> TASK DATA:
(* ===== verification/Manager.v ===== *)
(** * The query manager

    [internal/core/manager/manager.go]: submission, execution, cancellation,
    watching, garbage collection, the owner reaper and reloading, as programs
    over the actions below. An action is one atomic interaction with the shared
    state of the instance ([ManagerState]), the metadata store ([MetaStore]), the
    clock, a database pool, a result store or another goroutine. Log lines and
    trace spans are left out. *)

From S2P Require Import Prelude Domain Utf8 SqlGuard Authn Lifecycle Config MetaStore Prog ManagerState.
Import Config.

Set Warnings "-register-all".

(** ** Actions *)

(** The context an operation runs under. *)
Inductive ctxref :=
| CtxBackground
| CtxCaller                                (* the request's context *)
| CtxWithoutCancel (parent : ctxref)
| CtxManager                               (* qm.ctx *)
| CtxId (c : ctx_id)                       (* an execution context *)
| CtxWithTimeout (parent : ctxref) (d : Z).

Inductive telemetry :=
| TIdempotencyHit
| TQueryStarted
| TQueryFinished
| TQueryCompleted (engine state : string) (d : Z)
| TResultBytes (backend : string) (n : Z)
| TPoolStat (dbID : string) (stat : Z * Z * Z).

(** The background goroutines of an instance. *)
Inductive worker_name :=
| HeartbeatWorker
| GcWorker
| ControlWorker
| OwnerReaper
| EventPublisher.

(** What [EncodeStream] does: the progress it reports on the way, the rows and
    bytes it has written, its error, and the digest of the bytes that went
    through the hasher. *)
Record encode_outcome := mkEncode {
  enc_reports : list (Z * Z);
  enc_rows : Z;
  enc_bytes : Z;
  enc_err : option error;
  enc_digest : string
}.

> WHAT YOU NEED TO DO: Your job is to print exactly the lines that run from the top of the entries through the line with "Record encode_outcome := mkEncode", and no others.

> OUTPUT OF THE TASK:
(* ===== verification/Manager.v ===== *)
(** * The query manager

    [internal/core/manager/manager.go]: submission, execution, cancellation,
    watching, garbage collection, the owner reaper and reloading, as programs
    over the actions below. An action is one atomic interaction with the shared
    state of the instance ([ManagerState]), the metadata store ([MetaStore]), the
    clock, a database pool, a result store or another goroutine. Log lines and
    trace spans are left out. *)

From S2P Require Import Prelude Domain Utf8 SqlGuard Authn Lifecycle Config MetaStore Prog ManagerState.
Import Config.

Set Warnings "-register-all".

(** ** Actions *)

(** The context an operation runs under. *)
Inductive ctxref :=
| CtxBackground
| CtxCaller                                (* the request's context *)
| CtxWithoutCancel (parent : ctxref)
| CtxManager                               (* qm.ctx *)
| CtxId (c : ctx_id)                       (* an execution context *)
| CtxWithTimeout (parent : ctxref) (d : Z).

Inductive telemetry :=
| TIdempotencyHit
| TQueryStarted
| TQueryFinished
| TQueryCompleted (engine state : string) (d : Z)
| TResultBytes (backend : string) (n : Z)
| TPoolStat (dbID : string) (stat : Z * Z * Z).

(** The background goroutines of an instance. *)
Inductive worker_name :=
| HeartbeatWorker
| GcWorker
| ControlWorker
| OwnerReaper
| EventPublisher.

(** What [EncodeStream] does: the progress it reports on the way, the rows and
    bytes it has written, its error, and the digest of the bytes that went
    through the hasher. *)
Record encode_outcome := mkEncode {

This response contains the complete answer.